FBI joins search for hackers on Twitter after hijacking main accounts

He added that he was proceeding to assess whether attackers could access the personal knowledge of the target accounts.

“While this ploy is financially motivated Array … believes that if these bad actors had another goal of using harsh voices to spread incorrect information and potentially interfere with our elections, disrupt the inventory market, or disrupt our foreign relations,” U.S. Senator Ed Markey, a Democrat, said in a statement.

Echoing a sentiment, Rep. Jim Jordan, the most sensible Republican of the House Judiciary Committee, asked what would happen if Twitter allowed an incident to occur on November 2, a day before the U.S. presidential election.

Jordan said he stayed on his Twitter account Thursday morning and said his confidence in the company’s operations had deteriorated.

Senate Trade Committee Chairman Republican Roger Wicker expressed similar considerations and asked Twitter Inc. to report to the committee until next week.

In a letter to Twitter CEO Jack Dorsey on Thursday, Wicker said that “you can’t overstate how troubling this incident is, either in its effects or in the obvious failure of Twitter’s internal controls to save it.” Wicker added that “it is not hard to believe that long-term attacks will be used to spread incorrect information or sow discord through high-profile narratives, especially those of world leaders.”
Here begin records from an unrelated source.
(* ===== verification/EnvoyConf.v ===== *)
(** * The bootstrap configuration of the Envoy data plane

    [cmd/cl-dataplane/app/envoyconf.go] and [envoy.go]: a YAML template is filled in and
    given to Envoy on its command line.  A configuration is the tree its text spells; a
    plain scalar is its text, and a value of the template is one plain scalar (the ID of the
    data plane is a UUID, the host of the control plane a host name).  What Envoy does with
    it is not modelled; the theorems say that the configuration is closed and that no
    request gets to a router without the control plane being asked. *)
From S2P Require Export AuthzServer Xds Paths.
From stdpp Require Import options.
From Stdlib Require Import ZArith Lia.
(** ** A manager with a peer *)
#[local] Existing Instance ref_tls.
Definition pm_peer : Peer := mkPeer (mkMeta "east" "clusterlink" ∅) [mkEndpoint "10.0.0.1" 443] [] ∅.
Definition pm_tls : ParsedCertData := mkParsedCertData (TL:=ref_tls) "cert" "ca" ["cp"].
Definition pm_ops : list pm_op := [OpCerts std_ranger pm_tls; OpAdd pm_peer; OpRound 0 5 true ∅; OpAdd pm_peer].
Definition pm_result : peerManager :=
  match run_pm pm_ops newPeerManager with Done m => m | Panic => newPeerManager end.
Lemma monitors_probe_their_peers_witness :
  ∃ mon, allocated pm_result !! 1 = Some mon ∧ monitors_peer (Some pm_tls) "east" mon.
Proof.
  exact (monitors_probe_their_peers pm_ops pm_result eq_refl "east" 1 eq_refl).
Defined.

(** The clock counts milliseconds here. *)
Definition pm_truncate (t : Z) : Z := (t / 1000 * 1000)%Z.
Definition pm_added : peerManager :=
  match run_pm [OpCerts std_ranger pm_tls; OpAdd pm_peer] newPeerManager with Done m => m | Panic => newPeerManager end.
Definition pm_monitor : peerMonitor := mkMonitor pm_peer (NewClient pm_peer (ClientConfig pm_tls "east")) false.

Lemma status_change_restarts_monitor_witness :
  ∃ m' mon', AddPeer (stored_peer pm_truncate (set_reachable 1500 true ∅ pm_peer)) (monitor_ran 0 (set_reachable 1500 true ∅ pm_peer) pm_added) = Done m' ∧
    monitors m' !! "east" = Some 1 ∧ allocated m' !! 1 = Some mon' ∧
    healthy (heartbeats (replicate 100 true ++ [false]) (monitor_start mon')) = false.
Proof.
  destruct (status_change_restarts_monitor pm_truncate pm_added 0 pm_monitor 1500 true ∅ pm_tls)
    as (m' & mon' & H1 & _ & H3 & H4 & H5); [vm_compute; reflexivity..|intros c [=]|vm_compute; discriminate|].
  exists m', mon'. split; [exact H1|]. split; [exact H3|]. split; [exact H4|]. exact (H5 100).
Defined.

(** A peer that was unreachable at the start answers once; five heartbeats later that it
    missed it is declared unreachable. *)
Lemma monitor_decides_on_window_witness :
  healthy (heartbeats [false; false; false; false; false] (heartbeat_round true (heartbeats [] (health_init false))).1) = false ∧
  (heartbeat_round false (heartbeats [false; false; false; false] (heartbeat_round true (heartbeats [] (health_init false))).1)).2 = true.
Proof.
  split; [reflexivity|].
  rewrite (proj1 (proj2 (monitor_decides_on_window false [] true [false; false; false; false] false eq_refl))).
  reflexivity.
Defined.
Twitter Inc. said hackers attacked workers with access to their internal systems and “used that access to take many highly visual accounts (including verified ones) and tweet on their behalf.”

Other high-level accounts that have been hacked are those of rapper Kanye West, Amazon.com Inc. founder Jeff Bezos, investor Warren Buffett, the co-founder of Microsoft Corp. Bill Gates and the corporate accounts of Uber Technologies Inc and Apple Inc.

In general, it temporarily prevented many audited accounts from posting messages while investigating the breach.

Hacked accounts tweeted messages asking users to send bitcoins and their cash would double. Publicly, blockchain records show that obvious scammers earned more than $100,000 in cryptocurrencies.

Twitter shares fell more than 1% on Thursday afternoon.

CEO Dorsey said in a tweet Wednesday that it was a “difficult day” for everyone on Twitter and pledged to “as much as we can when we have a more complete understanding of what just happened.”

Dorsey’s assurances have dispelled Washington’s considerations of social media companies, whose policies have been analyzed by left-wing and right-wing critics.

Democratic Sen. Mark Warner asked Twitter and law enforcement to investigate the matter, while the U.S. House Intelligence Committee. He said he contacted Twitter about the attack, according to a committee official who did not want to be identified.

Republican Senator Josh Hawley wrote a letter to Dorsey minutes after the hack and asked him about the possible theft of knowledge and the violation affected some users or the security of the platform as a whole.

Frank Pallone, a Democrat who chairs the House Committee on Energy and Commerce who oversees a significant component of U.S. generation policy, said in a tweet that the company “must know how all those vital accounts were hacked.”

The New York State Department of Financial Services also spoke out, investigating piracy.